Oxygen is only one of many low molecular weight types that must diffuse from outside the cell to various regions in a cells. The organisms differ based on the energy and biosynthetic precursors (Phototrophs and chemotrophs). Eukaryotic cells have a range of membranous organelles (membrane bound), which can be isolated individually (mitochondria, endoplasmic reticulum and nucleus).

The 1974 Nobel Prize in Physiology or Medicine was awarded to Albert Claude, Christian de Dove and George E. Pallad for their “discoveries about the structural and functional organisation of the cell”. It is a major advance in biochemistry.

Using cell fractionation, they developed a method to separate organelles from the cytosol. Fluorescence microscopy observations show several types of protein filaments crisscrossing the eukaryotic cell, forming an interlocking three-dimensional meshwork or a web kind of structure known as the cytoskeleton.

Interestingly, cells can make supramolecular structures. For example cells can make oxygen carrying hemoglobin.

In cells, the subunits of proteins, nucleic acids and polysaccharides are joined by covalent bonds. In supramolecular complexes, however, macromolecules are held together by weak noncovalent interactions compared to covalent bonds.

Biochemistry aims to explain the biological form and function of chemicals. In the early twentieth century, parallel biochemical experiments on glucose breakdown revealed significant chemical similarities between these two distinct cell types in yeast and animal muscle cells.

Less than 30 of the more than 90 naturally occurring chemical elements are essential to organisms. Most of the elements in living matter show low atomic numbers. The oxygen-transporting capacity depends on four iron ions. In addition, biochemical compounds in cells are compounds of carbons with a wide range of functional groups. Cells contain various set of small molecules, while macromolecules are the major constitute of cells. Proteins, long polymers of amino acids, represent the largest portion (besides water) of a cell.
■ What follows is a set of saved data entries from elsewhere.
(** * ruby-libvirt: the marshalling layer of [ext/libvirt/connect.c] and
    [ext/libvirt/domain.c]

    The binding converts Ruby arguments to C values, calls a [virXxx]
    entry point of libvirt and converts the answer back.  This file embeds
    the functions that implement the "ask for a count, then ask for the
    values" queries, the domain-event callbacks and their registration, and
    the typed-parameter records, and proves what the specification says
    about them.

    Conventions of the embedding:
    - a C [int] is a [Z]; pointers are addresses, [0] is [NULL];
    - a Ruby [VALUE] is a term of the inductive type [VALUE];
    - a C function that may raise a Ruby exception (a [longjmp] out of the
      function) is a computation in the monad [M]: it takes the state of the
      world and yields an [outcome] and the next state;
    - libvirt, the Ruby methods reached through [rb_funcall] and the helper
      of [common.c] that builds name lists are outside the two source files:
      they are the methods of the class [Host]; what is proved of a function
      of the binding is proved for every instance of it, and one instance,
      a scripted libvirt, runs the functions on concrete inputs;
    - Ruby's own allocations ([rb_ary_new], [rb_str_new2], ...) succeed. *)

From Stdlib Require Import ZArith String List Lia.
From stdpp Require Import base list gmap strings.

Local Open Scope string_scope.
Local Open Scope list_scope.
Local Open Scope Z_scope.

Set Warnings "-register-all,-clear-no-such-hyp".

(** ** Ruby values *)

Definition virConnectPtr := Z.
Definition virDomainPtr := Z.
Definition virDomainSnapshotPtr := Z.

(** The part of Ruby's object space the two files touch.  [Connect p] is
    [Data_Wrap_Struct(c_connect, NULL, connect_close, p)]; [Domain d c] is
    the wrapper of [domain_new], whose [@connection] is [c]; a hash keeps
    its keys (Ruby strings here) in insertion order. *)
Inductive VALUE : Type :=
  | Qnil
  | Qtrue
  | Qfalse
  | Integer (n : Z)
  | RString (s : string)
  | Symbol (id : string)
  | Proc (body : nat)
  | RArray (elts : list VALUE)
  | RHash (pairs : list (string * VALUE))
  | Class (cname : string)
  | Connect (p : virConnectPtr)
  | Domain (p : virDomainPtr) (conn : VALUE)
  | DomainSnapshot (p : virDomainSnapshotPtr) (domain : VALUE).

(** [rb_obj_classname]. *)
Definition rb_obj_classname (v : VALUE) : string :=
  match v with
  | Qnil => "NilClass"
  | Qtrue => "TrueClass"
  | Qfalse => "FalseClass"
  | Integer _ => "Integer"
  | RString _ => "String"
  | Symbol _ => "Symbol"
  | Proc _ => "Proc"
  | RArray _ => "Array"
  | RHash _ => "Hash"
  | Class _ => "Class"
  | Connect _ => "Libvirt::Connect"
  | Domain _ _ => "Libvirt::Domain"
  | DomainSnapshot _ _ => "Libvirt::Domain::Snapshot"
  end.

(** [rb_class_of]. *)
Definition rb_class_of (v : VALUE) : VALUE := Class (rb_obj_classname v).

(** [rb_to_id] of a Symbol: the method name it stands for. *)
Definition rb_to_id (v : VALUE) : string :=
  match v with
  | Symbol id => id
  | RString s => s
  | _ => ""
  end.

(** [strcmp(a, b) == 0]. *)
Definition streq (a b : string) : bool := bool_decide (a = b).

(** ** Exceptions *)

Inductive exception_class : Type :=
  | rb_eTypeError
  | rb_eArgError
  | rb_eRangeError
  | e_Error
  | e_RetrieveError
  | e_DefinitionError.

(** An exception object: its class and its message.  For the errors built
    by [create_error] the message is the name of the libvirt function that
    failed.  Format directives are kept as written, not expanded. *)
Record exception : Type := Exception {
  exc_class : exception_class;
  exc_message : string
}.

(** ** Outcomes

    A call returns, raises, or does what C leaves undefined: it read a slot
    of a buffer that nothing had written, or read past its end. *)
Inductive outcome (A : Type) : Type :=
  | Ret (a : A)
  | Raise (e : exception)
  | Undef.

Arguments Ret {A} a.
Arguments Raise {A} e.
Arguments Undef {A}.

(** ** C integers *)

Definition INT_MIN : Z := - 2 ^ 31.
Definition INT_MAX : Z := 2 ^ 31 - 1.
Definition UINT_MAX : Z := 2 ^ 32 - 1.

(** [NUM2INT]: the value of an Integer that fits an [int]. *)
Definition NUM2INT (v : VALUE) : outcome Z :=
  match v with
  | Integer n =>
      if (INT_MIN <=? n) && (n <=? INT_MAX) then Ret n
      else Raise (Exception rb_eRangeError "integer out of range of int")
  | _ => Raise (Exception rb_eTypeError "no implicit conversion to Integer")
  end.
The collection of all the proteins functioning in a given cell is known as the cell’s proteome, and proteomics. The nucleic acids, DNA and RNA, are polymers of nucleotides. They store and transfer genetic information, and some RNA molecules have structural and catalytic roles. The polysaccharides have three main functions: structural components, extracellular recognition elements and energy-rich fuel stores.

The lipids, water insoluble hydrocarbon derivatives in cells serve as structural components of membranes, energy-rich fuel supplies, pigments, and intracellular signals. It is interesting to see that when biomolecules interact, the “fit” between them must be stereochemically correct in most cases.

Living organisms

Living organisms exist in a dynamic state and organisms transfer energy and matter from their surroundings. The flow of electrons provide energy (oxidation reduction reactions) for organisms. Many cellular reactions continue at useful rates only because enzymes are present to catalyse them. Metabolism in cells is considered as the sum of many interconnected chemical and biochemical reaction sequences that interconvert cellular metabolites.

Occasional or rare genetic mutations produce organisms more suitable for survival and reproduction in an ecosystem, where their offspring dominate the population. Occasional inheritable mutations produce organisms that are better suited for survival and reproduction in an ecological niche, and their progeny come to dominate the population in that niche. This mutation and selection process is the basis of the Darwinian evolution that carried on from the first cell to all modern life.

Finally, unlike the previous two decades, modern genomic techniques have transformed our understanding of biochemistry more in detail.